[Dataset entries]
%%
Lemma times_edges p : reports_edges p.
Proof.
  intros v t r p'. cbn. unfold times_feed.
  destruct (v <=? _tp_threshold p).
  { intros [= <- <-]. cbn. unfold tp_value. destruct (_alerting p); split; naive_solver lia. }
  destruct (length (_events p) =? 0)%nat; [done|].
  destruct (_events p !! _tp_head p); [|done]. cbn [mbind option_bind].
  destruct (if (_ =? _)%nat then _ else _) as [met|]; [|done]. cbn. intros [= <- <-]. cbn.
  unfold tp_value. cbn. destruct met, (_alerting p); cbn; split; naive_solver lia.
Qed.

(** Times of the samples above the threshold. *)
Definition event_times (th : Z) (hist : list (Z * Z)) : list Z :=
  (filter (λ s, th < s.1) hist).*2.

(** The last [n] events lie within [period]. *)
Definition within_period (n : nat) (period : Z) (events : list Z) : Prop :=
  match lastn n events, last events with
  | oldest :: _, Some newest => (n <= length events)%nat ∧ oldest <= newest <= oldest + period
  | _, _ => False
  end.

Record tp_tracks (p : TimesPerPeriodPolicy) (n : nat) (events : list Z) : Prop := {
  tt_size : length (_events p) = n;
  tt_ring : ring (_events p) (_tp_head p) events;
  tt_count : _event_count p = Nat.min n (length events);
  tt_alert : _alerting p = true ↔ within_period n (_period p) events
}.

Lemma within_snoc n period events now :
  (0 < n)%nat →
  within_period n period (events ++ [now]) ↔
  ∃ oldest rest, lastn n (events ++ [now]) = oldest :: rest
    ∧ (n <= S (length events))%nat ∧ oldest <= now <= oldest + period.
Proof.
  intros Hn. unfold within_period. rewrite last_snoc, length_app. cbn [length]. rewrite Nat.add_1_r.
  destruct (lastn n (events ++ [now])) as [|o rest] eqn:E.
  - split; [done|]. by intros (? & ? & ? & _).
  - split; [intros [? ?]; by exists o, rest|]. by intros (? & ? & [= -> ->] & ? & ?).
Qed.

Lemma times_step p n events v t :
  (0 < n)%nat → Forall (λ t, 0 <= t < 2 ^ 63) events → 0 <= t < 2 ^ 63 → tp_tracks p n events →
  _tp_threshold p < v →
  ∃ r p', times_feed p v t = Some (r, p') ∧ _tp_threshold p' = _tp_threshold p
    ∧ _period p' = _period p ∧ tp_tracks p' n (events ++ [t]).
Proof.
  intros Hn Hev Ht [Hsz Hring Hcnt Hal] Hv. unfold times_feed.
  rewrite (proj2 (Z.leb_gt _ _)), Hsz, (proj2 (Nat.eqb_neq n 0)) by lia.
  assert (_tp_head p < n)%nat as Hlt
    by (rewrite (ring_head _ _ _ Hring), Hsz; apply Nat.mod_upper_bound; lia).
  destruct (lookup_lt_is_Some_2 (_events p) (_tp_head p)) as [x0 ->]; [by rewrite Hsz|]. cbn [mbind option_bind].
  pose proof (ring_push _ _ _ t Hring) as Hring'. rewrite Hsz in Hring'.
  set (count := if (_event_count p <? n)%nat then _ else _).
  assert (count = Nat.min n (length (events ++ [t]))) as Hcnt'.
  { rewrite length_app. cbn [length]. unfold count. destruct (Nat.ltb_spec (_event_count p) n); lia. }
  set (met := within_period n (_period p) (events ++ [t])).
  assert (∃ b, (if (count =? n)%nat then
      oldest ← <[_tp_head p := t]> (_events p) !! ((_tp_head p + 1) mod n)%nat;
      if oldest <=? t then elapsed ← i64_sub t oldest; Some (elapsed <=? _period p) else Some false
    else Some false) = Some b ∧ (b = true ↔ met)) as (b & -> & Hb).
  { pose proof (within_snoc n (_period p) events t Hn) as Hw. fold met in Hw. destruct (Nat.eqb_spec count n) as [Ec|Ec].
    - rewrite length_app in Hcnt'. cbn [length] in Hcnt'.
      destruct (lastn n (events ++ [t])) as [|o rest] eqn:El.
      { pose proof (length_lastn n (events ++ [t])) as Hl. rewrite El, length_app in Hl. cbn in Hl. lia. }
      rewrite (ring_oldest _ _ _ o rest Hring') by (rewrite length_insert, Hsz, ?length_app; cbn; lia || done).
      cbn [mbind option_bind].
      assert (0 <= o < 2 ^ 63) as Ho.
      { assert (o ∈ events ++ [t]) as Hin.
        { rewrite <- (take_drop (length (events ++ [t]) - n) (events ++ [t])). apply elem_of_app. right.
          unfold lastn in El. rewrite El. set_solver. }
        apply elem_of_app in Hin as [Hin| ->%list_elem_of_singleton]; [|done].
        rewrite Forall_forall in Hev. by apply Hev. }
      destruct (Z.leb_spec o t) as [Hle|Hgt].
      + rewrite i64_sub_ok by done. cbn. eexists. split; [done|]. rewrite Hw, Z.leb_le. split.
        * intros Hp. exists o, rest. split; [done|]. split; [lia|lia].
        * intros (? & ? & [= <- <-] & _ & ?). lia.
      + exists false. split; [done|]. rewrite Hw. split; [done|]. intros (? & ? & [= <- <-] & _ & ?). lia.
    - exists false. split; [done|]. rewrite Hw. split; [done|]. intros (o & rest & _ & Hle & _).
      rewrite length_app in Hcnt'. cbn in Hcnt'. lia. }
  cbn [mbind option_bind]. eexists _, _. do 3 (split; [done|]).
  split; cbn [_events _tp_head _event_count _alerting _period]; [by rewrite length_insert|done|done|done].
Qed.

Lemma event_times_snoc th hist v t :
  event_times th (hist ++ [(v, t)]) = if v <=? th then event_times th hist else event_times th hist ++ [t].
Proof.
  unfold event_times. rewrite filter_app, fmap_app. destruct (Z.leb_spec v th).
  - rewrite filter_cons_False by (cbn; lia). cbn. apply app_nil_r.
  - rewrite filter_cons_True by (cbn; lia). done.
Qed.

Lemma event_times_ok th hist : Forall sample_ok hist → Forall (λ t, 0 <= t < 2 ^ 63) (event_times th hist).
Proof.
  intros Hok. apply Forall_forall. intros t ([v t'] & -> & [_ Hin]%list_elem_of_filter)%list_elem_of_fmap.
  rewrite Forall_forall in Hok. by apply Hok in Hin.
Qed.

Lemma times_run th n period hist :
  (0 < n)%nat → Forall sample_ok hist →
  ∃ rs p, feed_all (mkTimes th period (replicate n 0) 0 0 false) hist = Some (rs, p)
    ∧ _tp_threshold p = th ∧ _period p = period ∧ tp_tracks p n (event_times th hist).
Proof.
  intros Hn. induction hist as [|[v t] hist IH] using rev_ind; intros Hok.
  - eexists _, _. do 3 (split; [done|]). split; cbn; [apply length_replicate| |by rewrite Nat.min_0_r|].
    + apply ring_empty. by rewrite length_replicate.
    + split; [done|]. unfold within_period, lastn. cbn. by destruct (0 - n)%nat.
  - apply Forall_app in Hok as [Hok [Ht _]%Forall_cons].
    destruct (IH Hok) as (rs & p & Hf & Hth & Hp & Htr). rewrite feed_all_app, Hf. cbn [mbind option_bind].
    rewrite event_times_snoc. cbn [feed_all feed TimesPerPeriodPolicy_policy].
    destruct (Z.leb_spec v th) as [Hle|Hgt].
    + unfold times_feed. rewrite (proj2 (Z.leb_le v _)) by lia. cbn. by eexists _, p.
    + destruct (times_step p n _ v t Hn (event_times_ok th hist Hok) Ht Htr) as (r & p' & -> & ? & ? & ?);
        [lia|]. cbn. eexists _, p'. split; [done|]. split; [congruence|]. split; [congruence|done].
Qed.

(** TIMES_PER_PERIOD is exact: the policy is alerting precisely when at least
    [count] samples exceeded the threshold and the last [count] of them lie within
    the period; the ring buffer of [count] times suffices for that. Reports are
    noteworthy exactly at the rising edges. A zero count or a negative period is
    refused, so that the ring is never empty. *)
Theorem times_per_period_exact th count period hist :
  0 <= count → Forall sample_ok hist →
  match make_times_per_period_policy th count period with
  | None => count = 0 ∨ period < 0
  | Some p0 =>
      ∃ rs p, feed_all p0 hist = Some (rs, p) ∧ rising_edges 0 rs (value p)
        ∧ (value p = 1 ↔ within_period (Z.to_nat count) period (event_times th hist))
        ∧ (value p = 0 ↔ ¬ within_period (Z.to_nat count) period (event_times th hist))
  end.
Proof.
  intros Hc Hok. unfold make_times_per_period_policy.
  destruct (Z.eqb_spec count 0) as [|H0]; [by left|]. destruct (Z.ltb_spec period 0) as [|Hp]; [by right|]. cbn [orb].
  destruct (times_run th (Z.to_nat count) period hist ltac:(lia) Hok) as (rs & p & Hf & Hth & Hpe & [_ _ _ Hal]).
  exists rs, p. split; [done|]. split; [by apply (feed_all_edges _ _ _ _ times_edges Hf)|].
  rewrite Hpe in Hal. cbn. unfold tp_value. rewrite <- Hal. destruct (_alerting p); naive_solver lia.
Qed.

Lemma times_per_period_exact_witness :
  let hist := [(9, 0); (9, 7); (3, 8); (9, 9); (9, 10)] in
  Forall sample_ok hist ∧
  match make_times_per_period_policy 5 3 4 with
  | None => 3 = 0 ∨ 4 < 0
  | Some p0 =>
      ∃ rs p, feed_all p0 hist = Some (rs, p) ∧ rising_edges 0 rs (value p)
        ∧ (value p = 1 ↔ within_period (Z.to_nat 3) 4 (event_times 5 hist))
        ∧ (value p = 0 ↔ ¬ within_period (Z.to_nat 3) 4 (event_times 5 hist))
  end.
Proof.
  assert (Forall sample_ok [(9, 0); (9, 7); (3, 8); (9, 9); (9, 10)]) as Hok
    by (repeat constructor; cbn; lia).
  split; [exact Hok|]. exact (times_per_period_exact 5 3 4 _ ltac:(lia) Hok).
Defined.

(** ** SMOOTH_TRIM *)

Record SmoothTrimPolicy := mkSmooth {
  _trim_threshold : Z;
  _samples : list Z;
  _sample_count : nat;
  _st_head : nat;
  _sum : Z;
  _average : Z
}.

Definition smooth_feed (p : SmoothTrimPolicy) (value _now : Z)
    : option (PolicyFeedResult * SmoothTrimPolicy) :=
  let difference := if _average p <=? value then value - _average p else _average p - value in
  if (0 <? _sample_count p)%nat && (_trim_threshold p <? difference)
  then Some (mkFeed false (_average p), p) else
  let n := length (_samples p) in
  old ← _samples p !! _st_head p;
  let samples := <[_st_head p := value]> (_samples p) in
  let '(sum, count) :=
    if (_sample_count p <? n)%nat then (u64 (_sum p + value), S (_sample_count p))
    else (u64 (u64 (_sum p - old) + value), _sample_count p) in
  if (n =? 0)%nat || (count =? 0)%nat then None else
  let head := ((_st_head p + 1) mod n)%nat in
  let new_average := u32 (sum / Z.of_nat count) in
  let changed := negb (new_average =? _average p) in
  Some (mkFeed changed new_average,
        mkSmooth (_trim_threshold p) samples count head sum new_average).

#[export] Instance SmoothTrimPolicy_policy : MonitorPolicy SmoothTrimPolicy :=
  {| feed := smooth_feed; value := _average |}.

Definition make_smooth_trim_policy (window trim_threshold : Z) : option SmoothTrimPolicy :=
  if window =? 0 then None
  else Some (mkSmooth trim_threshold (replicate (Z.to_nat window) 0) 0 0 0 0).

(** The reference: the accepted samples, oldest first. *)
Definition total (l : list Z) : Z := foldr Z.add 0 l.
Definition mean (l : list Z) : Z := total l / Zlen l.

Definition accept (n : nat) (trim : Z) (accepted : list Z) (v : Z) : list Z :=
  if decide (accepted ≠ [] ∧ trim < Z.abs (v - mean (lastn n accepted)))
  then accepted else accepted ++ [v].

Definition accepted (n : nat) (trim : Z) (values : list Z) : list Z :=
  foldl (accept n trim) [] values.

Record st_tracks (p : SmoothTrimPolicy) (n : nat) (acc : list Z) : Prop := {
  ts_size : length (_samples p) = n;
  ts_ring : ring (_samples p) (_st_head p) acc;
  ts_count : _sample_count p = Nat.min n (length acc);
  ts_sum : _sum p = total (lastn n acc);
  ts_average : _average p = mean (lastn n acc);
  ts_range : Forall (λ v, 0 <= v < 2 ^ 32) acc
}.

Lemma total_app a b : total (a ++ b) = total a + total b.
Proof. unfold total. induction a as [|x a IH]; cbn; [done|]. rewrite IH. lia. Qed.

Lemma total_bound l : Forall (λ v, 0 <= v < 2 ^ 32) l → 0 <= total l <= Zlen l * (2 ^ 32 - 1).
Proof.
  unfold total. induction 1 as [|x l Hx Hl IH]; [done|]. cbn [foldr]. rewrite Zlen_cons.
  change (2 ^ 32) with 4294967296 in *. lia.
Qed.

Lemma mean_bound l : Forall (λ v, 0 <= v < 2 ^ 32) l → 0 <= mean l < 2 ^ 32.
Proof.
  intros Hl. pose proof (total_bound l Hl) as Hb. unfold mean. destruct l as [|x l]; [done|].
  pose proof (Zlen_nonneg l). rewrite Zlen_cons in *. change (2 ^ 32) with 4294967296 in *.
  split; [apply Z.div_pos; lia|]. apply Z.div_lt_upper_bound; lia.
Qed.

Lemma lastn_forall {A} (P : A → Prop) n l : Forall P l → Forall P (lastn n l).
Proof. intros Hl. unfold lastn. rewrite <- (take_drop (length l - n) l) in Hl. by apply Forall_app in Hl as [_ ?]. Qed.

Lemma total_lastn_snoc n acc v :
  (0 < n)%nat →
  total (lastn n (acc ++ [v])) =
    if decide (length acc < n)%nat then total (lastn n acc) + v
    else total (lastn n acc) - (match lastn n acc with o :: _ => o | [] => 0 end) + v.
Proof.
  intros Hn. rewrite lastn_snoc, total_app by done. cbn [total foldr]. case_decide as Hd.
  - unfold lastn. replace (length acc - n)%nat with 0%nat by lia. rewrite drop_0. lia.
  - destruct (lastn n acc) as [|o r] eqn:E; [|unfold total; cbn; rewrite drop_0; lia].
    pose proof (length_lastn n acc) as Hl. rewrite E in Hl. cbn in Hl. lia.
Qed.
%%
Set down, exactly as they appear, the lines above from the first one to the line that holds "destruct (lastn n (events ++ [now]))", both included, please, and no others.

Output below:
Lemma times_edges p : reports_edges p.
Proof.
  intros v t r p'. cbn. unfold times_feed.
  destruct (v <=? _tp_threshold p).
  { intros [= <- <-]. cbn. unfold tp_value. destruct (_alerting p); split; naive_solver lia. }
  destruct (length (_events p) =? 0)%nat; [done|].
  destruct (_events p !! _tp_head p); [|done]. cbn [mbind option_bind].
  destruct (if (_ =? _)%nat then _ else _) as [met|]; [|done]. cbn. intros [= <- <-]. cbn.
  unfold tp_value. cbn. destruct met, (_alerting p); cbn; split; naive_solver lia.
Qed.

(** Times of the samples above the threshold. *)
Definition event_times (th : Z) (hist : list (Z * Z)) : list Z :=
  (filter (λ s, th < s.1) hist).*2.

(** The last [n] events lie within [period]. *)
Definition within_period (n : nat) (period : Z) (events : list Z) : Prop :=
  match lastn n events, last events with
  | oldest :: _, Some newest => (n <= length events)%nat ∧ oldest <= newest <= oldest + period
  | _, _ => False
  end.

Record tp_tracks (p : TimesPerPeriodPolicy) (n : nat) (events : list Z) : Prop := {
  tt_size : length (_events p) = n;
  tt_ring : ring (_events p) (_tp_head p) events;
  tt_count : _event_count p = Nat.min n (length events);
  tt_alert : _alerting p = true ↔ within_period n (_period p) events
}.

Lemma within_snoc n period events now :
  (0 < n)%nat →
  within_period n period (events ++ [now]) ↔
  ∃ oldest rest, lastn n (events ++ [now]) = oldest :: rest
    ∧ (n <= S (length events))%nat ∧ oldest <= now <= oldest + period.
Proof.
  intros Hn. unfold within_period. rewrite last_snoc, length_app. cbn [length]. rewrite Nat.add_1_r.
  destruct (lastn n (events ++ [now])) as [|o rest] eqn:E.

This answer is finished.